_TASK DIRECTIONS_
Go through the listing beneath and show each line containing the string "mutex".

*** Opening of INPUT FOR THIS TASK ***

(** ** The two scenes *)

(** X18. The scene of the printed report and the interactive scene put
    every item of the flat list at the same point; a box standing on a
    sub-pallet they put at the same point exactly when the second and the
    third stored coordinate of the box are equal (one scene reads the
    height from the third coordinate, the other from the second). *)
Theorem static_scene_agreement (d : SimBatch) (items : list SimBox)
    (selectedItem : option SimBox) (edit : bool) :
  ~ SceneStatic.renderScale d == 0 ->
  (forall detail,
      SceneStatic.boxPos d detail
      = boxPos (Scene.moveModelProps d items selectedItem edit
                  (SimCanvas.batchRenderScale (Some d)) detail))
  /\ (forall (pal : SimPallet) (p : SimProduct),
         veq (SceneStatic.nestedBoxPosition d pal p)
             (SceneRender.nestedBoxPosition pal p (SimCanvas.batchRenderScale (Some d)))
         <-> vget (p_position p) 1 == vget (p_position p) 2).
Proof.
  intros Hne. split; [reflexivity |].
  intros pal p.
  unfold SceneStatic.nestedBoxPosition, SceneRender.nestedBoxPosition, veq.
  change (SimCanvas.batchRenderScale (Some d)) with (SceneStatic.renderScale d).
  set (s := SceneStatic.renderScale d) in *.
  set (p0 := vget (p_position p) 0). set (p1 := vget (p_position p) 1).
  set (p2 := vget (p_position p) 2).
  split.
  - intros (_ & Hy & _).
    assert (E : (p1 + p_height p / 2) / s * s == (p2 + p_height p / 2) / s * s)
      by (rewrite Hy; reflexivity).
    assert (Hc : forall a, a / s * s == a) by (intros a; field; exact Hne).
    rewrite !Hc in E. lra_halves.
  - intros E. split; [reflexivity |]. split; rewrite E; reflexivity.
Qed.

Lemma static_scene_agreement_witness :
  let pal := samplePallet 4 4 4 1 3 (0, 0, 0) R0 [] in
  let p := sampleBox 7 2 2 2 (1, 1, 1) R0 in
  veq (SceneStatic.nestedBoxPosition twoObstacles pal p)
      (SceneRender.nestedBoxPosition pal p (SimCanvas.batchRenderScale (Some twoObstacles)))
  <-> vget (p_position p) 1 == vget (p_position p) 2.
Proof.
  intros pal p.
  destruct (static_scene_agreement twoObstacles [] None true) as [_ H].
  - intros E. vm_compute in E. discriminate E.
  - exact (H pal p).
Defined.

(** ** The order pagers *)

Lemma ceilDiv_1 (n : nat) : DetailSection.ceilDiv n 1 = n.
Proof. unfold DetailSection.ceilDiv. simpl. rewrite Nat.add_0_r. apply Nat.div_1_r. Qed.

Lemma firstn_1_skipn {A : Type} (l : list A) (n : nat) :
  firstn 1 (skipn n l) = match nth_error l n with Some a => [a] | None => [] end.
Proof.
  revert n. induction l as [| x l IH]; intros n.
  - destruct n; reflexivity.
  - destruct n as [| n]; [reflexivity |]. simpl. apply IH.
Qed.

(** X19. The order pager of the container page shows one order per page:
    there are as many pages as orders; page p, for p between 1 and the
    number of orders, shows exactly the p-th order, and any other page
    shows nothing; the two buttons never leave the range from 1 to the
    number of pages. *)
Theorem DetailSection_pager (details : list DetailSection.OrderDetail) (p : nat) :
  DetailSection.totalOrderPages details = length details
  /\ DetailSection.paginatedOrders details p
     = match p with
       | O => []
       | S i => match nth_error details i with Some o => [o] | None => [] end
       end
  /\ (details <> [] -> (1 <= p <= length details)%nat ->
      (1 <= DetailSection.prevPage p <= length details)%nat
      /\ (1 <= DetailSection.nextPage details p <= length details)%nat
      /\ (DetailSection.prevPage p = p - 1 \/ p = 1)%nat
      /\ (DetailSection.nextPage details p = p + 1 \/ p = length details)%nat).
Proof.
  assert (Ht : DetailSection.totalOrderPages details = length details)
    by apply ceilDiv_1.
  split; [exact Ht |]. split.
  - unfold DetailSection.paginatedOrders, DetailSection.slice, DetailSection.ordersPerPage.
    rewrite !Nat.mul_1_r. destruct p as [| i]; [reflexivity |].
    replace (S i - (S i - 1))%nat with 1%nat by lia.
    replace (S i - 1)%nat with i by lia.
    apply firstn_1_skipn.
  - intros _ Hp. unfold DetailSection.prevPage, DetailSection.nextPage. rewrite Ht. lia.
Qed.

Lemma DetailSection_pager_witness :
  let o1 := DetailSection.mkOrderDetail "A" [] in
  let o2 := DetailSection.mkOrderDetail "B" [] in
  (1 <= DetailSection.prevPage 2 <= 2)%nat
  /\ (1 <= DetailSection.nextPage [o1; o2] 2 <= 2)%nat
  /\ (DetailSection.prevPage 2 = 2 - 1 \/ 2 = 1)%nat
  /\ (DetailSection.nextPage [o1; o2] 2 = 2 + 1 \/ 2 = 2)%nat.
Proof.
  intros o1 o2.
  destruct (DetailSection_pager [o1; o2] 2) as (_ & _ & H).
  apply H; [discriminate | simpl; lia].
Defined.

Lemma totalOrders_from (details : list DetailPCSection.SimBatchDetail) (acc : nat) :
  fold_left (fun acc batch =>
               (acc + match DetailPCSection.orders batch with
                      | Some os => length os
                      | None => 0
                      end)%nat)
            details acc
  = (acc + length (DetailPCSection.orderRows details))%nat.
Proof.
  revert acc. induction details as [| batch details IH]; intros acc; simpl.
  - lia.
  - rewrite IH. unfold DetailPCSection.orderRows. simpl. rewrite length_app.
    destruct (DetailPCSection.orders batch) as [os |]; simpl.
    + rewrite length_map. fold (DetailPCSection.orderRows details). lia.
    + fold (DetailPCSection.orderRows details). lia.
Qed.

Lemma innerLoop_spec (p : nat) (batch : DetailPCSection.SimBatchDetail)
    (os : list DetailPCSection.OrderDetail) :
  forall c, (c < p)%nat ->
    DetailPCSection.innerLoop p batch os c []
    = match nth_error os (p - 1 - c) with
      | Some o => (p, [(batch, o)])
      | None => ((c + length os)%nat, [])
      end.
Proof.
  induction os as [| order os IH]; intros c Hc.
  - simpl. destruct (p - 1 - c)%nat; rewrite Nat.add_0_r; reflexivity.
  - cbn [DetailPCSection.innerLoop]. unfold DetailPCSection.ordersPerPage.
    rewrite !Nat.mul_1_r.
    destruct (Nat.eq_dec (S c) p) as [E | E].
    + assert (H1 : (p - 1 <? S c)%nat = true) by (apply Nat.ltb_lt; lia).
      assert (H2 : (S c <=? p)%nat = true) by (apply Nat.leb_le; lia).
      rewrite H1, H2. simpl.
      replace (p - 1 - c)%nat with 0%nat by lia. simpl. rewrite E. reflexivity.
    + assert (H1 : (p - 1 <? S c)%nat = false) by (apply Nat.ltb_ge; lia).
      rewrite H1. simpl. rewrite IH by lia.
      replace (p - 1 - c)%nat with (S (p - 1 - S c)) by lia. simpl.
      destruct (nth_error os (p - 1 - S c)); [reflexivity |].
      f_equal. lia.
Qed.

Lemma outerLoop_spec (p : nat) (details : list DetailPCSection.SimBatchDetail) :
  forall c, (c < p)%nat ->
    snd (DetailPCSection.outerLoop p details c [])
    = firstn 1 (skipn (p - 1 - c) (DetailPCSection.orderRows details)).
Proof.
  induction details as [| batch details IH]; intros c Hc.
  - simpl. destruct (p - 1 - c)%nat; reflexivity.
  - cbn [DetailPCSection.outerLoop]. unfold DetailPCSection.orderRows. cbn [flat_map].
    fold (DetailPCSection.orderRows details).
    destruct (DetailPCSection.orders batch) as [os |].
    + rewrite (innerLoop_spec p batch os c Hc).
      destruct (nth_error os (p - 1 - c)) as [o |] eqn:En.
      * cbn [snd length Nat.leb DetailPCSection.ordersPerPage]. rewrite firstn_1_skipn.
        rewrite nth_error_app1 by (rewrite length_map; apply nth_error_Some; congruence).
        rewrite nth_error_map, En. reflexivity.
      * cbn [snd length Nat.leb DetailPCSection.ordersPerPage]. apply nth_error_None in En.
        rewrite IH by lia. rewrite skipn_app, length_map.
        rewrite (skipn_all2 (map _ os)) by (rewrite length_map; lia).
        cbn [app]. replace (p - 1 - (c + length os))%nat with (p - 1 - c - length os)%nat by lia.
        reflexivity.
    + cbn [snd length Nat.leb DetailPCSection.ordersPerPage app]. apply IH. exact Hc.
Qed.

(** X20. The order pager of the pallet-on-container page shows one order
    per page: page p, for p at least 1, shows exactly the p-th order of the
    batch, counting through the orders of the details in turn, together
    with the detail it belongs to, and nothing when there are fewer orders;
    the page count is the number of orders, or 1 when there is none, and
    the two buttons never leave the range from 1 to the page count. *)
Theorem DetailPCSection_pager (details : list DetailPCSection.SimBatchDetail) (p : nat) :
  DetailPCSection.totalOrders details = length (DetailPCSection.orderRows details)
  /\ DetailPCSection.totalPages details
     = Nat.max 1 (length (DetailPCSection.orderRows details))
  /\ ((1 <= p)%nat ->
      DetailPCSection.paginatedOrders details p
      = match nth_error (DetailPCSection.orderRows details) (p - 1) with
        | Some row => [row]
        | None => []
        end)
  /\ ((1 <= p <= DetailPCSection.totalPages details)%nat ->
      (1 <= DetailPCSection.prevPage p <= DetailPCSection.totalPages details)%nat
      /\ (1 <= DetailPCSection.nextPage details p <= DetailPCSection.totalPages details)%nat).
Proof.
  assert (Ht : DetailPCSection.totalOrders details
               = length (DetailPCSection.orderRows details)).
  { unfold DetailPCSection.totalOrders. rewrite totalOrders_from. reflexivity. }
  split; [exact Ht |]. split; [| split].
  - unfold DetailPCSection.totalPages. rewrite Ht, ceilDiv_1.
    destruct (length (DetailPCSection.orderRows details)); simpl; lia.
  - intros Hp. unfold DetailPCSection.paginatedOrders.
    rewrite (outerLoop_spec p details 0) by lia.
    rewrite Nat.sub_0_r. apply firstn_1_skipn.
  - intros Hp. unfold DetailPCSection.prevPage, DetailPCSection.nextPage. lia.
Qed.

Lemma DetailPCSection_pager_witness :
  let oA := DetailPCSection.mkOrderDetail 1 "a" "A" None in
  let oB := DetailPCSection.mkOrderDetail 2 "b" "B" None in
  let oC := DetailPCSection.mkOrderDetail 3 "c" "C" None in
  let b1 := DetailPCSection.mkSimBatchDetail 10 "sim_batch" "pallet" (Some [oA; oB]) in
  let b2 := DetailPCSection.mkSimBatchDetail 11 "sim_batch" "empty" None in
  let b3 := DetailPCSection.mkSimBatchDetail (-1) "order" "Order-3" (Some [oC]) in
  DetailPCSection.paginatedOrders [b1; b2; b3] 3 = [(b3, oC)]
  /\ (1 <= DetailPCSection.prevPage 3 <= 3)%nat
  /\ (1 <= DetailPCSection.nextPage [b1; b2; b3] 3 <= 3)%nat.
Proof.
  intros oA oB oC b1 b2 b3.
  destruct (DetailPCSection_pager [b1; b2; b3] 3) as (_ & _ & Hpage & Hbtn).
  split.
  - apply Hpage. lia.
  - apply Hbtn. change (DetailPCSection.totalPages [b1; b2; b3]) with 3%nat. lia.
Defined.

*** Close of INPUT FOR THIS TASK ***
*** Opening of INPUT FOR THIS TASK ***

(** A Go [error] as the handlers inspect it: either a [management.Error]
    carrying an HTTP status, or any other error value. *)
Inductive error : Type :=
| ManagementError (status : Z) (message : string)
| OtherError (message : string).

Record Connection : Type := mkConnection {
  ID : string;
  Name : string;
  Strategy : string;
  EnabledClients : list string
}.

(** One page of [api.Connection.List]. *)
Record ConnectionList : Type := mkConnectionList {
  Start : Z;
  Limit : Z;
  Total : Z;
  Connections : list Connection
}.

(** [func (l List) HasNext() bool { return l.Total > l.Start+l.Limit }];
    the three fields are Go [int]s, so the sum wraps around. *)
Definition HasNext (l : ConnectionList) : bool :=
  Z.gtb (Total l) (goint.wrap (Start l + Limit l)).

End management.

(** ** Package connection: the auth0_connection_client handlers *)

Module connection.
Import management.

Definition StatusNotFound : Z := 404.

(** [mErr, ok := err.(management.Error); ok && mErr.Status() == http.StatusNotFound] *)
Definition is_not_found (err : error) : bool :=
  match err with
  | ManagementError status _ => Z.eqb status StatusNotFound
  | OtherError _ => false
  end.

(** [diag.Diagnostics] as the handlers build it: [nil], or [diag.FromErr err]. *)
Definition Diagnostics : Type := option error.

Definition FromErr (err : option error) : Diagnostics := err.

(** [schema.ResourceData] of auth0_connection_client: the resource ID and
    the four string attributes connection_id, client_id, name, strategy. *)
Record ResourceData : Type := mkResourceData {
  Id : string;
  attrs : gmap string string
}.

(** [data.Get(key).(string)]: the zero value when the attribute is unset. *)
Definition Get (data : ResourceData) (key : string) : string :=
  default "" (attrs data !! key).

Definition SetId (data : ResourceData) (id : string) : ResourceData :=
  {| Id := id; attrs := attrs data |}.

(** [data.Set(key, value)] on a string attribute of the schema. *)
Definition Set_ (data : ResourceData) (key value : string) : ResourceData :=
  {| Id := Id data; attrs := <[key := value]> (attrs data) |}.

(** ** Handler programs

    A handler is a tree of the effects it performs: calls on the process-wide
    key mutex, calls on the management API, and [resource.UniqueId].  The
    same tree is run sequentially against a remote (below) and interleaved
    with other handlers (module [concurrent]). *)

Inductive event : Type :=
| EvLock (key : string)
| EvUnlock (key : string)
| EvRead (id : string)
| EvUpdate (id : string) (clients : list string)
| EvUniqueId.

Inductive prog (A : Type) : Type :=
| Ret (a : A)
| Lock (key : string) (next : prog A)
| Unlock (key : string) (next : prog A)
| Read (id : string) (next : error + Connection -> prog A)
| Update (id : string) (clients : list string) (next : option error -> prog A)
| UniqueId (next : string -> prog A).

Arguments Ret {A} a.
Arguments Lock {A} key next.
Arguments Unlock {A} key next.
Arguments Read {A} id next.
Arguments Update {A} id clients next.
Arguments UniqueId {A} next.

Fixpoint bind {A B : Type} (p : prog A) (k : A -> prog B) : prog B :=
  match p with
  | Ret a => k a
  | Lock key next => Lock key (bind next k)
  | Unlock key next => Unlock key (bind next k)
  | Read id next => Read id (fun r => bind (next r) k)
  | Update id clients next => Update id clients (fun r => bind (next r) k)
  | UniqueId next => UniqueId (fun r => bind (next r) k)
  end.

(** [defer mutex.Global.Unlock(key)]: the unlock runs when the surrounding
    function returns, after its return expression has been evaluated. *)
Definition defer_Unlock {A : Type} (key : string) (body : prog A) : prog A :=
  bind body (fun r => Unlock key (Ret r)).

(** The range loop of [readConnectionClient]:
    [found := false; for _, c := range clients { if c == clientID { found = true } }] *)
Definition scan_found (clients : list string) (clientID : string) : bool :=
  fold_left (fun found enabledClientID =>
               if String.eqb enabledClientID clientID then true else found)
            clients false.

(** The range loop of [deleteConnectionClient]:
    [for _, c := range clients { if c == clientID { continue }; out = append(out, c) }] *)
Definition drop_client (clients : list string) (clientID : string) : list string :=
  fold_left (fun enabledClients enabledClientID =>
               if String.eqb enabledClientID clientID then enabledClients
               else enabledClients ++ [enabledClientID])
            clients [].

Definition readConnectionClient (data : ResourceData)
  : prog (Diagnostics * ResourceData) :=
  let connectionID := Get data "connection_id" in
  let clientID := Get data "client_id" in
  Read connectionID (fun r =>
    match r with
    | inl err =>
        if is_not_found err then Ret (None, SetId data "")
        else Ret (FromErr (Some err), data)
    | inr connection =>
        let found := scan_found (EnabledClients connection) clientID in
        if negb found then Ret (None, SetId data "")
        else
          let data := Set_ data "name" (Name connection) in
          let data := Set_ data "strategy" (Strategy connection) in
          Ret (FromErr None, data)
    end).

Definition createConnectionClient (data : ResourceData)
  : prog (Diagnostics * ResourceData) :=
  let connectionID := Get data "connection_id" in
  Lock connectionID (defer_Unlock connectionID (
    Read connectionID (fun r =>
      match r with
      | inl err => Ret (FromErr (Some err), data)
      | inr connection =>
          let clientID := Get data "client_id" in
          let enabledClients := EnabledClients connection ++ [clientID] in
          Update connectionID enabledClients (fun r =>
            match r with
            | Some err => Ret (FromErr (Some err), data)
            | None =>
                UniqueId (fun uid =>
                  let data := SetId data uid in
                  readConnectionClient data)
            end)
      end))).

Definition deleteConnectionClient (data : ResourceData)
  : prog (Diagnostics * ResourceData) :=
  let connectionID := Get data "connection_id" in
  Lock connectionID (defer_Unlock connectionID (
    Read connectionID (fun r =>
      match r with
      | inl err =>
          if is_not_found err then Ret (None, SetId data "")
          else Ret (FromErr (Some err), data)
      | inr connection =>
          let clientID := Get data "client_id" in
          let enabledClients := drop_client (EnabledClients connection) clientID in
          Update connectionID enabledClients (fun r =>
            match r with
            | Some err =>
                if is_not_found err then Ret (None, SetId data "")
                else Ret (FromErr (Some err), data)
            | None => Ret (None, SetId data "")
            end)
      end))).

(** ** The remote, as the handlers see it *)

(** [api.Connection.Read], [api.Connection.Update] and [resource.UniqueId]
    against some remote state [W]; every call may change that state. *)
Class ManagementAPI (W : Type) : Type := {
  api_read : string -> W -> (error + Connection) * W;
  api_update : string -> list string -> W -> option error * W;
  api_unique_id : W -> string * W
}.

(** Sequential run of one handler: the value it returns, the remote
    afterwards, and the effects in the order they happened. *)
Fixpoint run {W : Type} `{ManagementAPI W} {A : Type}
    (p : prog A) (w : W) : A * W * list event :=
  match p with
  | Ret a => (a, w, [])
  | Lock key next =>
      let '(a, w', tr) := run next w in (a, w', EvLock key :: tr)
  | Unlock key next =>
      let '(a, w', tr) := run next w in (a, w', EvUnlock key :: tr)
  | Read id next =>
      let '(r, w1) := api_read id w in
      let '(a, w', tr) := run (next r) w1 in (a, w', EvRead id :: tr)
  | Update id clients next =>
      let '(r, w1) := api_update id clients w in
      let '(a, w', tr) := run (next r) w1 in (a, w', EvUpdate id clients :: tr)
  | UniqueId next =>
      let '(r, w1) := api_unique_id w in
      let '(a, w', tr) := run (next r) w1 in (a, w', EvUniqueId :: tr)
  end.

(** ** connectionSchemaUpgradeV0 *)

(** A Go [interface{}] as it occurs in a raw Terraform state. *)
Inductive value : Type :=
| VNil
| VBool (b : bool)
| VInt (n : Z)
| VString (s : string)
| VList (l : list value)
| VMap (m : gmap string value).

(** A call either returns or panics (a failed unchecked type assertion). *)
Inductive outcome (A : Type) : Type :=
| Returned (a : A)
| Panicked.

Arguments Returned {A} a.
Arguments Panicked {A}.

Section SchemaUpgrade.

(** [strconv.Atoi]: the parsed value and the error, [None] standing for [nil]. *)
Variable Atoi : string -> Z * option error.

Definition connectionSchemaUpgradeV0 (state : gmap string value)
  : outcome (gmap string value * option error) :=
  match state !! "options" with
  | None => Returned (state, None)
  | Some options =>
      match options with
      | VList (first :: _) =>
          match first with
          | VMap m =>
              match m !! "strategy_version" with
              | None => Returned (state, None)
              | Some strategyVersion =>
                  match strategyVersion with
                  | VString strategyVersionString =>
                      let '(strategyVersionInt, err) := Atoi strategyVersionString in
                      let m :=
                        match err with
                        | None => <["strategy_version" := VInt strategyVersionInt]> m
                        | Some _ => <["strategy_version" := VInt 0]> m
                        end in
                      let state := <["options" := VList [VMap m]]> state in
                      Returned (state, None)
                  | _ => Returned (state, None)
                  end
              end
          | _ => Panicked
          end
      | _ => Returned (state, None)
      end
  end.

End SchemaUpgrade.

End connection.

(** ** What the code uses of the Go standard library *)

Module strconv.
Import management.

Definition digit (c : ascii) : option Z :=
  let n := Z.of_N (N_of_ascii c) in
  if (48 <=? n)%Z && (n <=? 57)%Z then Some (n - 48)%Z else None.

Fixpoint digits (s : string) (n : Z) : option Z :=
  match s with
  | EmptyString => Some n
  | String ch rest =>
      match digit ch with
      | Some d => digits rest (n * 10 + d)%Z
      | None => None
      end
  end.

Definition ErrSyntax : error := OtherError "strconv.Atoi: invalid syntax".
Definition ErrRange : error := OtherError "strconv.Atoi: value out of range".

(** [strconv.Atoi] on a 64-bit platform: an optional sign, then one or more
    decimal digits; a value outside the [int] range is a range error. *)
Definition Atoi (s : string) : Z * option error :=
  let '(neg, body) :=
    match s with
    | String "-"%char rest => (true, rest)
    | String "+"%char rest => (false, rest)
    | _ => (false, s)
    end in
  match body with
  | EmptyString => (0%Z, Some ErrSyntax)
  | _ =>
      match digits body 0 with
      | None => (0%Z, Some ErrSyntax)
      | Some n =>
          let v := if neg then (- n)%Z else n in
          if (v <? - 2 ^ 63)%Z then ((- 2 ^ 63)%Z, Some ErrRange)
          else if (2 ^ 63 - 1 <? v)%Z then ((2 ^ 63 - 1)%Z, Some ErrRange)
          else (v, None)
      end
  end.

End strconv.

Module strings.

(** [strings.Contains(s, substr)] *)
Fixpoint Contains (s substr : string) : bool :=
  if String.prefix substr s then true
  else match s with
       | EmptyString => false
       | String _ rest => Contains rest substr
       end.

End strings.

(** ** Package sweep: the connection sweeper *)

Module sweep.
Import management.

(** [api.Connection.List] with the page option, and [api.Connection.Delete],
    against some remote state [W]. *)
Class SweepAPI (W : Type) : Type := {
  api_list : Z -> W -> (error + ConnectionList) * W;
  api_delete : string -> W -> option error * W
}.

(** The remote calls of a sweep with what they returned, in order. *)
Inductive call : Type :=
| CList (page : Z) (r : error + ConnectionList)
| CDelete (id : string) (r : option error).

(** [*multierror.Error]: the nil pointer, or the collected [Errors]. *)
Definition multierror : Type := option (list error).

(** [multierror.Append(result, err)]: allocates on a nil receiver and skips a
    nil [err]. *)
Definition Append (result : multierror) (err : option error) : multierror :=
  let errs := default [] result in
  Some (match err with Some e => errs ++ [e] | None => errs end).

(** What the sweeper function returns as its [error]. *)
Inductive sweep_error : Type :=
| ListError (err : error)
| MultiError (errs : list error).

*** Close of INPUT FOR THIS TASK ***

_REPLY_
    key mutex, calls on the management API, and [resource.UniqueId].  The
(** [defer mutex.Global.Unlock(key)]: the unlock runs when the surrounding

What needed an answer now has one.